更新:2020/06/05

(予告編) 長野県森林審議会保全部会、6月9日

 長野県森林審議会保全部会が飯田市の県南信消費者センターで午後1時30分から一般公開で開催予定。ただし傍聴多数の場合は感染予防のため入場制限も。審議内容は本山の残土置場の保安林解除について。JR東海は5月12日に保安林解除の申請をした(『信毎』3日、4面 "豊丘の残土処分地保安林解除審議へ 9日 飯田で県審議会部会")

 『南信州』4日1面 "本山の保安林解除を審議 豊丘残土置き場計画地 9日に飯田で森林審議会" によれば、当日は委員の有識者5人が現地を訪れ、計画の安全性や環境への影響を調査したうえで解除が適切かを審議する…審議会が解除は適切と判断した場合、県は意見書を付けて国に申請書を提出する。なお、県によれば説明のためにJR東海が現地に同行するそうです。

 以前(1月24日)、林務課で話を聞いた範囲では県に申請が出ると2カ月内に林野庁に書類をあげるという決まりがあるとのこと。JR東海と県の林務課の事前の協議が始まったのは半年以上前でした。豊丘村が保安林解除申請に向けた態度を固めたのは2019年7月25日のリニア対策員会だったので、約1年たっても残土を置けるかどうかは決まっていません。リニア関連の保安林解除について長野県が森林審議会保全部会を公開で行うのは異例だと思います。やはり、治山治水政策上、前代未聞、想定外の130万立米もの莫大な谷埋め盛土への懸念を長野県が持っているということだと思います。

 組合の不適切な運営が理由でしたが、長野県は本山への残土受け入れについて2017年5月にストップをかけました。その後、組合幹部と豊丘村は生産森林組合を地縁団体組織に改組して、実質上もっと以前の本山更生会(入会権組合)時代の運営方法に戻して再度受け入れを決めた経緯があります。

 今、静岡県がやっているのは、河川管理者として、制度に基づいて、大井川の上流部の下のトンネル工事について許可するかどうか検討しているわけです。リニア新幹線建設への賛成反対とは別次元の話です。

 候補地は虻川の支流の上流。盛土が崩壊した場合に備え、虻川本流の対策も必要です。下流域住民は土石流が起きた場合の浸水等の被害を心配しています。長野県の森林審議会保全部会も、静岡県同様に科学的な観点に基づいて公正に審議をしていただきたいと思います。

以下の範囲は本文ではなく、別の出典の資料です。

(** [search] only finds keys of the in-order sequence. *)
Lemma search_sound h : ∀ x k fuel nd,
  wf tt h x → (h ≤ fuel)%nat →
  search fuel x k = Some (Some nd) → k ∈ elems h x.
Proof using Htt.
  induction h as [|h IH]; intros x k fuel nd Hwf Hfuel Hsearch; [done|].
  destruct fuel as [|fuel]; [lia|].
  assert (Hkeys : holds_key x k → k ∈ elems (S h) x)
    by by apply holds_key_elems.
  assert (Hchild : ∀ i c, child_at x i c → wf tt h c ∧
                          ∀ k', k' ∈ elems h c → k' ∈ elems (S h) x).
  { intros i c Hc.
    destruct (wf_child_at h x i c Hwf Hc)
      as (A & B & K1 & K2 & Hwc & _ & _ & _ & -> & _).
    split; [done|]. intros k' Hk'. rewrite !elem_of_app. auto. }
  destruct x as [xt xl xn xk xc]. unfold holds_key, child_at in *.
  cbn [wf t is_leaf n keys children] in Hwf, Hkeys, Hchild.
  destruct Hwf as (-> & Hk & Hn & Hc).
  cbn [search is_leaf n keys children t] in Hsearch.
  destruct (scan_spec k (drop (Z.to_nat xn) xk) (take (Z.to_nat xn) xk)
              [] (Z.to_nat xn) 0 xn)
    as (L & R & HLR & HL & HR & Hscan);
    [rewrite length_take; lia|done|done|rewrite length_take; simpl; lia|].
  cbn [app] in HLR, Hscan. rewrite take_drop in Hscan.
  rewrite Hscan in Hsearch. cbn [mbind option_bind] in Hsearch.
  assert (HlenLR : (length L + length R)%nat = Z.to_nat xn).
  { apply (f_equal length) in HLR.
    rewrite length_app, length_take in HLR. lia. }
  destruct (decide (Z.of_nat (length L) < xn)) as [Hlt|Hge].
  - destruct (vget xk (Z.of_nat (length L))) as [ki|] eqn:Hki; [|done].
    cbn [mbind option_bind] in Hsearch.
    destruct (bool_decide_reflect (ki = k)) as [->|Hne].
    { apply Hkeys. exists (Z.of_nat (length L)). split; [lia|done]. }
    destruct xl; [done|].
    destruct (vget xc (Z.of_nat (length L))) as [[c|]|] eqn:Hci;
      cbn [mbind option_bind] in Hsearch; [|by case_decide|done].
    destruct (Hchild (Z.of_nat (length L)) c) as [Hwc Hsub];
      [split_and!; (done || lia)|].
    apply Hsub. by apply (IH c k fuel nd); [|lia|].
  - cbn [mbind option_bind] in Hsearch. destruct xl; [done|].
    destruct (vget xc (Z.of_nat (length L))) as [[c|]|] eqn:Hci;
      cbn [mbind option_bind] in Hsearch; [|by case_decide|done].
    destruct (Hchild (Z.of_nat (length L)) c) as [Hwc Hsub];
      [split_and!; (done || lia)|].
    apply Hsub. by apply (IH c k fuel nd); [|lia|].
Qed.

Lemma tree_search_sound' tr k :
  tree_wf tt tr → BTree.search tr k = Some true → k ∈ tree_elems tr.
Proof using Htt.
  unfold tree_wf, tree_elems, BTree.search. intros [_ Hr] Hsearch.
  destruct (BTree.root tr) as [r|]; [|done]. destruct Hr as [h Hr].
  rewrite (wf_depth tt h r Hr) in *.
  destruct (search h r k) as [[nd|]|] eqn:Hs; try done.
  by apply (search_sound h r k h nd).
Qed.

(** All leaves are on the last level. *)
Lemma wf_leaf_level' d : ∀ x y h,
  wf tt h x → nsteps child d x y → is_leaf y = true → h = S d.
Proof using Htt.
  induction d as [|d IH]; intros x y h Hwf Hpath Hleaf.
  - inversion Hpath; subst. destruct h as [|h]; [done|].
    cbn [wf] in Hwf. rewrite Hleaf in Hwf. by destruct Hwf as (_&_&_&->&_).
  - inversion Hpath as [|? ? c ? Hc Hrest]; subst.
    destruct h as [|h]; [done|]. destruct Hc as [i Hc].
    destruct (wf_child_at h x i c Hwf Hc) as (_ & _ & _ & _ & Hwc & _).
    f_equal. by apply (IH c y).
Qed.

End nodes.

(** * The degrees the class documents

    The constructor of [BTree] asks for a minimum degree of at least [2]
    and does not check it; the facts above hold from degree [1] on.  Here
    are the ones the properties of the specification use, at the
    documented degrees. *)

Section documented_degrees.
Variable tt : Z.
Hypothesis Htt : 2 ≤ tt.

Lemma degree_positive : 1 ≤ tt.
Proof using Htt. lia. Qed.

Definition tree_traverse_elems := tree_traverse_elems' tt degree_positive.
Definition insert_spec := insert_spec' tt degree_positive.
Definition insert_inv := insert_inv' tt degree_positive.
Definition reachable_inv := reachable_inv' tt degree_positive.
Definition tree_search_total := tree_search_total' tt degree_positive.
Definition tree_search_found := tree_search_found' tt degree_positive.
Definition wf_descendant := wf_descendant' tt degree_positive.
Definition wf_proper_descendant := wf_proper_descendant' tt degree_positive.
Definition child_between := child_between' tt degree_positive.
Definition wf_fanout := wf_fanout' tt degree_positive.
Definition tree_search_sound := tree_search_sound' tt degree_positive.
Definition wf_leaf_level := wf_leaf_level' tt degree_positive.

End documented_degrees.


(** * [search] leaves the tree as it is *)

Section search_frame.
Import BTreeNode.

(** Writing back what a slot holds changes nothing. *)
Lemma vset_same {A} (v : list A) (i : Z) (a : A) :
  vget v i = Some a → vset v i a = Some v.
Proof.
  intros [Hi Hget]%vget_Some. unfold vset.
  apply lookup_lt_Some in Hget as Hlt.
  rewrite decide_True by lia. by rewrite list_insert_id.
Qed.

(** On every node, well-formed or not, [search] hands back the subtree it
    was called on, with the pointer that [search] computes. *)
Lemma search_st_frame fuel : ∀ x k,
  search_st fuel x k = p ← search fuel x k; Some (x, p).
Proof.
  induction fuel as [|fuel IH]; intros x k; [done|].
  cbn [search_st search].
  destruct (scan (Z.to_nat (n x)) (keys x) (n x) 0 k) as [i|];
    cbn [mbind option_bind]; [|done].
  destruct (if decide (i < n x)
            then ki ← vget (keys x) i; Some (bool_decide (ki = k))
            else Some false) as [[|]|]; cbn [mbind option_bind]; try done.
  destruct (is_leaf x); [done|].
  destruct (vget (children x) i) as [[c|]|] eqn:Hc;
    cbn [mbind option_bind]; [|by case_decide|done].
  rewrite IH. destruct (search fuel c k) as [p|]; cbn [mbind option_bind]; [|done].
  rewrite (vset_same _ _ _ Hc). cbn [mbind option_bind]. by destruct x.
Qed.

Lemma tree_search_st_frame tr k :
  BTree.search_st tr k = b ← BTree.search tr k; Some (tr, b).
Proof.
  unfold BTree.search_st, BTree.search. destruct tr as [[r|] t']; [|done].
  cbn [BTree.root BTree.t]. rewrite search_st_frame.
  by destruct (search (depth r) r k).
Qed.

End search_frame.

(** * The public operations as a state machine *)

Lemma run_total tt tr o :
  2 ≤ tt → tree_inv tt tr →
  ∃ tr' rep, run tr o = Some (tr', rep) ∧ tree_inv tt tr' ∧
             (BTree.height tr ≤ BTree.height tr')%nat.
Proof.
  intros Htt Hinv. destruct o as [k|k|]; simpl.
  - destruct Hinv as [Hwf Hs].
    destruct (insert_spec tt Htt tr k Hwf)
      as (tr' & -> & Hwf' & Hat & Hempty & Hsame & Hgrow).
    exists tr', RUnit. split_and!; try done.
    + split; [done|]. by eapply inserted_at_sorted.
    + destruct (BTree.root tr) as [r|] eqn:Hr.
      * destruct (decide (BTreeNode.n r = 2 * tt - 1)).
        -- rewrite (Hgrow r) by done. lia.
        -- by rewrite (Hsame r).
      * rewrite Hempty by done. unfold BTree.height. rewrite Hr. lia.
  - rewrite tree_search_st_frame.
    destruct (tree_search_total tt Htt tr k) as [b ->]; [by destruct Hinv|].
    by exists tr, (RBool b).
  - destruct Hinv as [Hwf Hs].
    rewrite (tree_traverse_elems tt Htt tr Hwf). simpl.
    by exists tr, (RKeys (tree_elems tr)).
Qed.

Lemma search_decides (tt : Z) (ks : list Z) (k : Z) :
  2 ≤ tt →
  ∃ tr, BTree.insert_all (BTree.new tt) ks = Some tr ∧
        BTree.search tr k = Some (bool_decide (k ∈ ks)).
Proof.
  intros Htt. destruct (reachable_inv tt Htt ks) as (tr & Hall & Hinv & Hel).
  exists tr. split; [done|]. case_bool_decide as Hk.
  - apply (tree_search_found tt Htt); [done|]. by rewrite Hel.
  - destruct (tree_search_total tt Htt tr k (proj1 Hinv)) as [[|] Hb]; [|done].
    apply (tree_search_sound tt Htt) in Hb; [|by destruct Hinv].
    by rewrite Hel in Hb.
Qed.
Lemma copy_of_mono h h' names names' d d' :
  (length h <= length h')%nat -> names ⊆ names' ->
  copy_of h' names d d' -> copy_of h names' d d'.
Proof.
  intros Hlen Hsub [Hk Hv]. split; [done|]. intros k.
  destruct (Hv k) as [->|[(name & Hin & Hname) (l & Hl & Hnew)]]; [by left|right].
  split; [exists name; split; [by apply Hsub | done]|]. exists l. split; [done | lia].
Qed.

(** A field that is there, set to a new object. *)
Lemma copy_of_set h names (name : string) d (l : nat) :
  mem_key (KStr name) d = true -> name ∈ names -> (length h <= l)%nat ->
  copy_of h names d (set_key (KStr name) (VRef l) d).
Proof.
  intros Hmem Hin Hl. split; [unfold set_key; by rewrite alter_key_keys, Hmem|].
  intros k. destruct (key_eqb (KStr name) k) eqn:Hk.
  - right. split; [exists name; by rewrite key_eqb_sym|]. exists l. split; [|done].
    rewrite <- (lookup_key_congr _ _ _ Hk). unfold set_key. by rewrite lookup_alter_same.
  - left. unfold set_key. by apply lookup_alter_other.
Qed.

Lemma lookup_default_mem (k : hkey) d (l : nat) :
  default VNone (lookup_key k d) = VRef l -> mem_key k d = true.
Proof. unfold mem_key. by destruct (lookup_key k d). Qed.

Lemma prefix_insert_new h h' (n : nat) (o : obj) :
  h `prefix_of` h' -> (length h <= n)%nat -> h `prefix_of` <[n := o]> h'.
Proof. intros [k ->] Hn. rewrite insert_app_r_alt by done. by eexists. Qed.

Lemma prefix_lookup h h' (l : nat) (o : obj) :
  h `prefix_of` h' -> h !! l = Some o -> h' !! l = Some o.
Proof. intros Hp Hl. by eapply prefix_lookup_Some. Qed.

(** Lines 75-81 on the copy at [L]: the copy keeps its fields, but for
    [source_mapping], which may become a new object; no other object of
    the store changes. *)
Lemma trim_source_mapping_copy h (L : nat) d h' :
  h !! L = Some (ODict d) ->
  trim_source_mapping (VRef L) h = (Done tt, h') ->
  exists d',
    h' !! L = Some (ODict d') /\
    copy_of h ["source_mapping"%string] d d' /\
    (length h <= length h')%nat /\
    (forall l, (l < length h)%nat -> l <> L -> h' !! l = h !! l).
Proof.
  intros HL H. unfold trim_source_mapping in H.
  apply bind_inv in H as (sm & h1 & [-> (l0 & d0 & [= <-] & Hd0 & Hsm)]%get_inv & H).
  rewrite HL in Hd0. injection Hd0 as <-.
  apply bind_inv in H as (b & h1 & [-> Hb]%is_dict_inv & H).
  destruct b.
  2:{ apply ret_inv in H as [_ ->]. exists d. split; [done|].
      split; [apply copy_of_refl|]. split; [lia | done]. }
  destruct (Hb eq_refl) as (ls & dsm & -> & Hls). clear Hb.
  apply bind_inv in H as (lines & h1 & [-> _]%get_inv & H).
  destruct (is_none lines).
  { apply ret_inv in H as [_ ->]. exists d. split; [done|].
    split; [apply copy_of_refl|]. split; [lia | done]. }
  rewrite (bind_eq _ _ _ _ _ (dict_copy_eq ls h dsm Hls)) in H.
  set (n := length h) in *. set (h1 := h ++ [ODict dsm]) in *.
  apply bind_inv in H as (summary & h2 & Hp%summarize_lines_inv & H).
  assert (h `prefix_of` h2) as Hp0.
  { etrans; [|exact Hp]. by apply prefix_app_r. }
  assert (h2 !! n = Some (ODict dsm)) as Hn.
  { eapply prefix_lookup; [exact Hp|]. by apply list_lookup_middle. }
  rewrite (bind_eq _ _ _ _ _ (set_item_at n h2 dsm "lines" summary Hn)) in H.
  set (h3 := <[n := _]> h2) in *.
  assert (h `prefix_of` h3) as Hp3 by (by apply prefix_insert_new).
  assert (h3 !! L = Some (ODict d)) as HL3 by (by eapply prefix_lookup).
  rewrite (set_item_at L h3 d "source_mapping" (VRef n) HL3) in H.
  injection H as <-.
  assert ((L < length h3)%nat) as HLlt by (by eapply lookup_lt_Some).
  exists (set_key (KStr "source_mapping") (VRef n) d).
  split; [by apply list_lookup_insert_eq|]. split; [|split].
  - apply copy_of_set; [by eapply lookup_default_mem | left | done].
  - rewrite length_insert. by apply prefix_length.
  - intros l Hl Hne. rewrite list_lookup_insert_ne by done.
    destruct (lookup_lt_is_Some_2 h l Hl) as [o Ho].
    rewrite Ho. by eapply prefix_lookup.
Qed.

(** A run that only added objects changed no field of the copy. *)
Lemma nothing_copied h h' (L : nat) d (names : list string) :
  h `prefix_of` h' -> h !! L = Some (ODict d) ->
  exists d',
    h' !! L = Some (ODict d') /\
    copy_of h names d d' /\
    (length h <= length h')%nat /\
    (forall l, (l < length h)%nat -> l <> L -> h' !! l = h !! l).
Proof.
  intros Hp HL. exists d. split; [by eapply prefix_lookup|].
  split; [apply copy_of_refl|]. split; [by apply prefix_length|].
  intros l Hl _. destruct (lookup_lt_is_Some_2 h l Hl) as [o Ho].
  rewrite Ho. by eapply prefix_lookup.
Qed.
Lemma mapGet_mapSet : forall (V : Type) (m : list (string * V)) k v k',
  mapGet (mapSet m k v) k' = if String.eqb k k' then Some v else mapGet m k'.
Proof.
  intros V. induction m as [|[k0 v0] m IH]; intros k v k'.
  - reflexivity.
  - cbn [mapSet]. destruct (String.eqb_spec k0 k) as [-> | Hne]; cbn [mapGet].
    + destruct (String.eqb k k'); reflexivity.
    + rewrite IH. destruct (String.eqb_spec k0 k') as [-> | Hne'].
      * destruct (String.eqb_spec k k'); [congruence | reflexivity].
      * reflexivity.
Qed.

Lemma newMap_snoc : forall (V : Type) (entries : list (string * V)) e,
  newMap (entries ++ [e]) = mapSet (newMap entries) (fst e) (snd e).
Proof.
  intros V entries e. unfold newMap. now rewrite fold_left_app.
Qed.

Lemma newMap_keys : forall (V : Type) (entries : list (string * V)),
  map fst (newMap entries) = dedup (map fst entries).
Proof.
  intros V entries. induction entries as [|e entries IH] using rev_ind; [reflexivity|].
  rewrite newMap_snoc, mapSet_keys, IH, map_app. cbn [map].
  rewrite dedup_snoc. 
  assert (E : arrayIncludes (dedup (map fst entries)) (fst e)
              = arrayIncludes (map fst entries) (fst e)).
  { destruct (arrayIncludes (map fst entries) (fst e)) eqn:E1.
    - apply arrayIncludes_In. apply dedup_In. now apply arrayIncludes_In.
    - destruct (arrayIncludes (dedup (map fst entries)) (fst e)) eqn:E2; [|reflexivity].
      apply arrayIncludes_In in E2. apply (proj1 (dedup_In _ _)) in E2.
      apply (proj2 (arrayIncludes_In _ _)) in E2. congruence. }
  now rewrite E.
Qed.

Lemma newMap_get : forall (V : Type) (entries : list (string * V)) k,
  mapGet (newMap entries) k =
  option_map snd (find (fun e => String.eqb (fst e) k) (rev entries)).
Proof.
  intros V entries k. induction entries as [|e entries IH] using rev_ind; [reflexivity|].
  rewrite newMap_snoc, mapGet_mapSet, rev_app_distr. cbn [rev app find].
  destruct (String.eqb (fst e) k); [reflexivity | exact IH].
Qed.

Lemma mapGet_In : forall (V : Type) (m : list (string * V)) k v,
  NoDup (map fst m) -> (In (k, v) m <-> mapGet m k = Some v).
Proof.
  intros V. induction m as [|[k0 v0] m IH]; intros k v Hnd.
  - split; [contradiction | discriminate].
  - cbn [map fst] in Hnd. inversion Hnd as [|? ? Hnin Hnd']; subst.
    cbn [mapGet In]. destruct (String.eqb_spec k0 k) as [-> | Hne].
    + split.
      * intros [[= ->] | Hin]; [reflexivity|].
        exfalso. apply Hnin. apply in_map_iff. now exists (k, v).
      * intros [= ->]. now left.
    + rewrite <- (IH k v Hnd'). split.
      * intros [[= E1 E2] | Hin]; [exfalso; apply Hne; exact E1 | exact Hin].
      * intros Hin. now right.
Qed.

Lemma find_map_uri : forall (sources : list Grounding.GroundingSource) u,
  option_map snd (find (fun e : string * Grounding.GroundingSource => String.eqb (fst e) u)
                       (map (fun s => (Grounding.uri s, s)) sources))
  = find (fun s => String.eqb (Grounding.uri s) u) sources.
Proof.
  induction sources as [|s sources IH]; intros u; [reflexivity|].
  cbn [map find fst]. destruct (String.eqb (Grounding.uri s) u); [reflexivity | apply IH].
Qed.

(** X13. The sources written to the snapshot hold one source for each
    uri of the extracted list: the uris come in the order of their first
    occurrence, without repetition, and the source kept for a uri is the
    last one extracted with it (so its title is the last title seen). *)
Theorem uniqueSources_one_per_uri : forall sources,
  map Grounding.uri (uniqueSources sources) = dedup (map Grounding.uri sources) /\
  NoDup (map Grounding.uri (uniqueSources sources)) /\
  (forall s, In s (uniqueSources sources) <->
             lastWithUri (Grounding.uri s) sources = Some s).
Proof.
  intros sources. unfold uniqueSources, mapValues, lastWithUri.
  set (entries := map (fun s => (Grounding.uri s, s)) sources).
  assert (Hk : map fst (newMap entries) = dedup (map Grounding.uri sources)).
  { rewrite newMap_keys. unfold entries. rewrite map_map. reflexivity. }
  assert (Hnd : NoDup (map fst (newMap entries))) by (rewrite Hk; apply dedup_NoDup).
  assert (Hget : forall u, mapGet (newMap entries) u
                           = find (fun s => String.eqb (Grounding.uri s) u) (rev sources)).
  { intros u. rewrite newMap_get. unfold entries. rewrite <- map_rev. apply find_map_uri. }
  assert (Hkey : forall k v, In (k, v) (newMap entries) -> k = Grounding.uri v).
  { intros k v Hin. apply (mapGet_In _ _ _ _ Hnd) in Hin. rewrite Hget in Hin.
    apply find_some in Hin as [_ E]. apply String.eqb_eq in E. now symmetry. }
  assert (Hu : map Grounding.uri (map snd (newMap entries)) = map fst (newMap entries)).
  { rewrite map_map. apply map_ext_in. intros [k v] Hin. cbn [fst snd].
    symmetry. now apply Hkey. }
  split; [now rewrite Hu, Hk | split; [now rewrite Hu|]].
  intros s. rewrite <- Hget, <- (mapGet_In _ _ _ _ Hnd). rewrite in_map_iff. split.
  - intros [[k v] [E Hin]]. cbn [snd] in E. subst v.
    now rewrite <- (Hkey k s Hin).
  - intros Hin. now exists (Grounding.uri s, s).
Qed.


Lemma isoDateRegexTest_shape : forall s, isoDateRegexTest s = true <-> isoDateShape s.
Proof.
  intros s. unfold isoDateShape. split.
  - intros H. unfold isoDateRegexTest in H.
    do 10 (destruct s as [|? s]; [discriminate H|]).
    destruct s; [|discriminate H].
    cbn [forallb] in H. rewrite !andb_true_iff in H.
    destruct H as [[[[H1 Hs1] H2] Hs2] H3].
    apply Ascii.eqb_eq in Hs1, Hs2. subst.
    do 8 eexists. split; [reflexivity|].
    cbn [forallb]. rewrite !andb_true_iff. tauto.
  - intros (y1 & y2 & y3 & y4 & m1 & m2 & d1 & d2 & -> & H).
    cbn [forallb] in H. rewrite !andb_true_iff in H.
    cbn [isoDateRegexTest forallb]. rewrite !Ascii.eqb_refl, !andb_true_iff. tauto.
Qed.

Lemma parseDateOnly_isoDateRegexTest : forall s tv,
  parseDateOnly s = Some tv -> isoDateRegexTest s = true.
Proof.
  intros s tv H. unfold parseDateOnly in H.
  do 10 (destruct s as [|? s]; [discriminate H|]).
  destruct s; [|discriminate H].
  match type of H with
  | (if ?b then _ else _) = _ => destruct b eqn:E; [|discriminate H]
  end.
  cbn [forallb] in E. rewrite !andb_true_iff in E.
  cbn [isoDateRegexTest forallb]. rewrite !andb_true_iff. tauto.
Qed.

 この候補地は、2013年頃には組合として受け入れの意向は明確だったのに、7年以上経っても確実になっていない。さらに林野庁の審査もある。このように、大規模な処分地がJR東海にとって確実なものになるには、そうとうの時間がかかるのに、工事申請の段階で、長野県内では「候補地」さえ何も決まったいなかった。JR東海の建設計画は杜撰で、無責任だったといえます。上手くいかないのが当たり前。国交大臣が全幹法で認可した、「国策」であっても、別の細かな規制や許可をひとつひとつクリアしなければ建設はできません。「国策」(または、「準国策」)とはいっても、そこが戦前と違うところです。